The Icy Soil Acquisition Device (ISAD), sometimes called the “Phoenix Scoop,” is both a soil scoop and a precision ice-sampling tool. This end-of-arm scoop for the Phoenix Mars Lander successfully operated on Mars during its mission in 2008, excavating Mars dirt and ice in the polar region to provide insight into the planet’s water cycle. The scoop, mounted on the end of a robotic arm over 2 meters long, provided multiple ways for the surface operation team to excavate hard, compacted icy soil. The Phoenix scoop included a flat scraper blade and a serrated drill rasp. The blade of the scoop first flattened and exposed the icy material, then the serrated rasp scraped the frozen soil. The scoop then captured the fragmented samples to gather enough sample mass for scientific study on the lander platform, using the Thermal and Evolved Gas Analyzer. Honeybee also provided the TEGA Dust Cover for the mission. The Phoenix Mars Lander Scoop successfully excavated hard, compacted Martian soil through multiple operations.

PlanetVac is a pneumatic approach to sample acquisition which can be customized to fit sampling on almost any planetary body, including planets, moons, asteroids, and comets. All that is required is a degree of loose surface material. In an ideal configuration, PlanetVac could be mounted to, or replace, one or more of the foot pads of a lander. Once in contact with the surface, pneumatic nozzles deliver a puff or stream of compressed air, lifting regolith and directing it to an on-board instrument for analysis, or bringing surface-level soil, debris or regolith to a canister for a sample return mission. PlanetVac is a simple, lightweight approach that minimizes moving pieces, reducing the risk of equipment malfunction in dusty areas where traditional lubricants do not function. A typical lander could include several samplers, providing system redundancy and greater reliability.

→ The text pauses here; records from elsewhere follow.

(* ===== verification/CipherModes.v ===== *)
(** The modes of the cipher layer of mbedTLS that the configuration of the firmware
    leaves out: adding and removing the paddings of a last block (module padding),
    CBC, CFB128 and OFB, with their branches of update and finish (module
    cipher_modes), and XTS (module cipher_xts). *)

From S2P Require Import Prelude MbedCommon ConstantTime Aes AesFips AesInverse AesCtr AesModes AesXts Cipher.
Import mbed constant_time aes aes_fips aes_keys aes_inverse aes_ctr aes_modes aes_modes_laws cipher.

Module padding.

Definition MBEDTLS_ERR_CIPHER_INVALID_PADDING : Z := -0x6200.

(** ** Adding *)

(** The values of an [unsigned char] that counts from [first] up to [n]: none of
    [n] above 255 is reached, and the loop does not end. *)
Definition uchar_loop (first : nat) (n : Z) : option (list nat) :=
  if n <=? 255 then Some (seq first (Z.to_nat n - first)) else None.

(** [output] is the buffer; the result is its new content. *)
Definition add_pkcs_padding (output : list Z) (output_len data_len : nat) : option (list Z) :=
  let padding_len := u64 (Z.of_nat output_len - Z.of_nat data_len) in
  idxs ← uchar_loop 0 padding_len;
  Some (fold_left (fun output i => <[(data_len + i)%nat := u8 padding_len]> output) idxs output).

Definition add_one_and_zeros_padding (output : list Z) (output_len data_len : nat) : option (list Z) :=
  let padding_len := u64 (Z.of_nat output_len - Z.of_nat data_len) in
  let output := <[data_len := 0x80]> output in
  idxs ← uchar_loop 1 padding_len;
  Some (fold_left (fun output i => <[(data_len + i)%nat := 0x00]> output) idxs output).

Definition add_zeros_and_len_padding (output : list Z) (output_len data_len : nat) : option (list Z) :=
  let padding_len := u64 (Z.of_nat output_len - Z.of_nat data_len) in
  idxs ← uchar_loop 1 padding_len;
  let output := fold_left (fun output i => <[(data_len + i - 1)%nat := 0x00]> output) idxs output in
  Some (<[(output_len - 1)%nat := u8 padding_len]> output).

Definition add_zeros_padding (output : list Z) (output_len data_len : nat) : option (list Z) :=
  Some (fold_left (fun output i => <[i := 0x00]> output) (seq data_len (output_len - data_len)) output).

(** ** Removing *)

(** The code, and [*data_len]; [input] is not empty. *)
Definition padding_result (bad : Z) : Z := - mbedtls_ct_uint_if bad (- MBEDTLS_ERR_CIPHER_INVALID_PADDING) 0.

Definition get_pkcs_padding (input : list Z) : Z * Z :=
  let input_len := Z.of_nat (length input) in
  let padding_len := input.[length input - 1] in
  let data_len := u64 (input_len - padding_len) in
  let bad := u8 (u64 (Z.lnot (mbedtls_ct_size_mask_ge input_len padding_len))) in
  let bad := Z.lor bad (mbedtls_ct_size_bool_eq padding_len 0) in
  let pad_idx := u64 (input_len - padding_len) in
  let bad := fold_left (fun bad i =>
      let mask := mbedtls_ct_size_mask_ge (Z.of_nat i) pad_idx in
      u8 (Z.lor bad (Z.land (Z.lxor input.[i] padding_len) mask))) (seq 0 (length input)) bad in
  (padding_result bad, data_len).

(** A turn on [*data_len], [in_padding] and [bad]; [!x] of 0 or 1 is [1 - x]. *)
Definition one_and_zeros_turn (input : list Z) (st : Z * Z * Z) (i : nat) : Z * Z * Z :=
  let '(data_len, in_padding, bad) := st in
  let is_nonzero := mbedtls_ct_uint_mask input.[i] in
  let hit_first_nonzero := Z.land is_nonzero in_padding in
  let data_len := Z.lor (Z.land data_len (u64 (Z.lnot hit_first_nonzero))) (Z.land (Z.of_nat i) hit_first_nonzero) in
  let bad := mbedtls_ct_uint_if (u32 hit_first_nonzero) (1 - mbedtls_ct_size_bool_eq input.[i] 0x80) bad in
  (data_len, Z.land in_padding (u64 (Z.lnot is_nonzero)), bad).

Definition get_one_and_zeros_padding (input : list Z) : Z * Z :=
  let '(data_len, _, bad) :=
    fold_left (one_and_zeros_turn input) (rev (seq 0 (length input))) (0, u64 (-1), 1) in
  (padding_result bad, data_len).

Definition get_zeros_and_len_padding (input : list Z) : Z * Z :=
  let input_len := Z.of_nat (length input) in
  let padding_len := input.[length input - 1] in
  let data_len := u64 (input_len - padding_len) in
  let bad := u8 (mbedtls_ct_size_mask_ge padding_len (input_len + 1)) in
  let bad := Z.lor bad (mbedtls_ct_size_bool_eq padding_len 0) in
  let pad_idx := u64 (input_len - padding_len) in
  let bad := fold_left (fun bad i =>
      let mask := mbedtls_ct_size_mask_ge (Z.of_nat i) pad_idx in
      u8 (Z.lor bad (Z.land input.[i] mask))) (seq 0 (length input - 1)) bad in
  (padding_result bad, data_len).

(** [i] counts from [input_len] down to 1; [k] is [i - 1]. *)
Definition zeros_turn (input : list Z) (st : Z * Z) (k : nat) : Z * Z :=
  let '(data_len, done) := st in
  let prev_done := done in
  let done := Z.lor done (1 - mbedtls_ct_size_bool_eq input.[k] 0) in
  let mask := mbedtls_ct_size_mask (Z.lxor done prev_done) in
  (Z.lor data_len (Z.land (Z.of_nat (S k)) mask), done).

Definition get_zeros_padding (input : list Z) : Z * Z :=
  let '(data_len, _) := fold_left (zeros_turn input) (rev (seq 0 (length input))) (0, 0) in
  (0, data_len).

Definition get_no_padding (input : list Z) : Z * Z := (0, Z.of_nat (length input)).

(** ** Choosing *)

(** [mbedtls_cipher_padding_t]; [OTHER] is any value that it does not name. *)
Inductive mbedtls_cipher_padding_t :=
| MBEDTLS_PADDING_PKCS7
| MBEDTLS_PADDING_ONE_AND_ZEROS
| MBEDTLS_PADDING_ZEROS_AND_LEN
| MBEDTLS_PADDING_ZEROS
| MBEDTLS_PADDING_NONE
| MBEDTLS_PADDING_OTHER.

(** [ctx->add_padding] and [ctx->get_padding]. *)
Record padding_functions := {
  add_padding : option (list Z -> nat -> nat -> option (list Z));
  get_padding : list Z -> Z * Z }.

(** The switch of [mbedtls_cipher_set_padding_mode]. *)
Definition padding_of (mode : mbedtls_cipher_padding_t) : option padding_functions :=
  match mode with
  | MBEDTLS_PADDING_PKCS7 => Some {| add_padding := Some add_pkcs_padding; get_padding := get_pkcs_padding |}
  | MBEDTLS_PADDING_ONE_AND_ZEROS =>
      Some {| add_padding := Some add_one_and_zeros_padding; get_padding := get_one_and_zeros_padding |}
  | MBEDTLS_PADDING_ZEROS_AND_LEN =>
      Some {| add_padding := Some add_zeros_and_len_padding; get_padding := get_zeros_and_len_padding |}
  | MBEDTLS_PADDING_ZEROS => Some {| add_padding := Some add_zeros_padding; get_padding := get_zeros_padding |}
  | MBEDTLS_PADDING_NONE => Some {| add_padding := None; get_padding := get_no_padding |}
  | MBEDTLS_PADDING_OTHER => None
  end.

Example paddings_of_three_bytes :
  map (fun m => f ← padding_of m; a ← add_padding f; a [1; 2; 3; 9; 9; 9; 9; 9] 8%nat 3%nat)
    [MBEDTLS_PADDING_PKCS7; MBEDTLS_PADDING_ONE_AND_ZEROS; MBEDTLS_PADDING_ZEROS_AND_LEN; MBEDTLS_PADDING_ZEROS] =
  [Some [1; 2; 3; 5; 5; 5; 5; 5]; Some [1; 2; 3; 128; 0; 0; 0; 0]; Some [1; 2; 3; 0; 0; 0; 0; 5];
   Some [1; 2; 3; 0; 0; 0; 0; 0]].
Proof. vm_compute. reflexivity. Qed.

Example padding_removed :
  get_pkcs_padding [1; 2; 3; 5; 5; 5; 5; 5] = (0, 3) /\
  get_one_and_zeros_padding [1; 2; 3; 128; 0; 0; 0; 0] = (0, 3) /\
  get_zeros_and_len_padding [1; 2; 3; 0; 0; 0; 0; 5] = (0, 3) /\
  get_zeros_padding [1; 2; 3; 0; 0; 0; 0; 0] = (0, 3) /\
  get_pkcs_padding [1; 2; 3; 4; 5; 5; 5; 5] = (MBEDTLS_ERR_CIPHER_INVALID_PADDING, 3).
Proof. vm_compute. auto. Qed.

(** ** The paddings as byte strings *)

(** [k] bytes of padding: RFC 5652, ISO/IEC 7816-4 and ANSI X9.23. *)
Definition pkcs_tail (k : nat) : list Z := replicate k (Z.of_nat k).
Definition one_and_zeros_tail (k : nat) : list Z := 0x80 :: zeros (k - 1).
Definition zeros_and_len_tail (k : nat) : list Z := zeros (k - 1) ++ [Z.of_nat k].

(** What the cipher layer relies on: [add] writes the tail behind the data, [get]
    finds it again, and refuses a block that has none. *)
Class PaddingOk (add : list Z -> nat -> nat -> option (list Z)) (get : list Z -> Z * Z) (tail : nat -> list Z) : Prop := {
  tail_length : forall k, (0 < k)%nat -> length (tail k) = k;
  tail_bytes : forall k, (k <= 255)%nat -> byte_list (tail k);
  add_tail : forall output n d, (d < n)%nat -> (n <= length output)%nat -> (n - d <= 255)%nat ->
    add output n d = Some (take d output ++ tail (n - d)%nat ++ drop n output);
  get_tail : forall data k, byte_list data -> (0 < k)%nat -> (length data + k <= 255)%nat ->
    get (data ++ tail k) = (0, Z.of_nat (length data));
  get_refuses : forall input, byte_list input -> (0 < length input <= 255)%nat ->
    (forall data k, (0 < k)%nat -> input <> data ++ tail k) -> fst (get input) = MBEDTLS_ERR_CIPHER_INVALID_PADDING }.

(** ** Filling *)

Definition fill (d k : nat) (v : Z) (l : list Z) : list Z := take d l ++ replicate k v ++ drop (d + k) l.

Lemma fold_fill d v s k l :
  (d + s + k <= length l)%nat ->
  fold_left (fun l i => <[(d + i)%nat := v]> l) (seq s k) l = fill (d + s) k v l.
Proof.
  intros H. induction k as [|k IH].
  - unfold fill. rewrite Nat.add_0_r. cbn. symmetry. apply take_drop.
  - rewrite seq_S, fold_left_app, IH by lia. cbn [fold_left]. unfold fill.
    rewrite insert_app_r_alt by (rewrite length_take; lia). f_equal. rewrite length_take.
    replace (d + (s + k) - (d + s) `min` length l)%nat with k by lia.
    rewrite insert_app_r_alt by (rewrite length_replicate; lia). rewrite length_replicate, Nat.sub_diag.
    destruct (lookup_lt_is_Some_2 l (d + s + k) ltac:(lia)) as [x Hx]. rewrite (drop_S _ x _ Hx).
    cbn [insert list_insert]. replace (d + s + S k)%nat with (S (d + s + k)) by lia.
    rewrite replicate_S_end, <- app_assoc. reflexivity.
Qed.

Lemma padding_length output_len data_len :
  (data_len <= output_len)%nat -> (output_len - data_len <= 255)%nat ->
  u64 (Z.of_nat output_len - Z.of_nat data_len) = Z.of_nat (output_len - data_len).
Proof. intros H1 H2. rewrite u64_small by (unfold is_u64; lia). lia. Qed.

Lemma uchar_loop_ends first n : (n <= 255)%nat -> uchar_loop first (Z.of_nat n) = Some (seq first (n - first)).
Proof. intros H. unfold uchar_loop. destruct (Z.leb_spec (Z.of_nat n) 255); [rewrite Nat2Z.id; reflexivity|lia]. Qed.

(** A longer padding is never finished. *)
Lemma padding_never_ends output output_len data_len :
  (output_len - data_len > 255)%nat -> Z.of_nat output_len < 2 ^ 63 -> add_pkcs_padding output output_len data_len = None.
Proof.
  intros H1 H2. change (2 ^ 63) with 9223372036854775808 in H2. unfold add_pkcs_padding, uchar_loop.
  rewrite u64_small by (unfold is_u64; lia). destruct (Z.leb_spec (Z.of_nat output_len - Z.of_nat data_len) 255); [lia|reflexivity].
Qed.

Lemma add_pkcs_spec output n d :
  (d < n)%nat -> (n <= length output)%nat -> (n - d <= 255)%nat ->
  add_pkcs_padding output n d = Some (take d output ++ pkcs_tail (n - d) ++ drop n output).
Proof.
  intros H1 H2 H3. unfold add_pkcs_padding. rewrite padding_length, uchar_loop_ends, Nat.sub_0_r by lia. cbn [mbind option_bind].
  rewrite fold_fill, Nat.add_0_r by lia. rewrite u8_small by (unfold is_u8; lia). unfold fill, pkcs_tail.
  replace (d + (n - d))%nat with n by lia. reflexivity.
Qed.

Sample Manipulation System (SMS) is an example of a component of an instrument Honeybee provided on the Mars Curiosity rover. The SMS solves a core challenge of next-generation planetary exploration: how to analyze samples for water, organics and resources with multiple remote instruments when humans are millions of kilometers away. The SMS is at the heart of the Sample Analysis at Mars (SAM) instrument suite, the core science payload of the $2.5 billion Mars Science Laboratory. SAM uses a suite of three instruments to analyze Mars for organic compounds and to determine the habitability of the planet. To physically bring samples from Mars to the instruments in SAM, Honeybee designed the SMS as a robotic laboratory assistant. Honeybee delivered SMS to NASA Goddard Space Flight Center in 2008, and unit has performed flawlessly since the landing of the Mars Science Laboratory in 2012.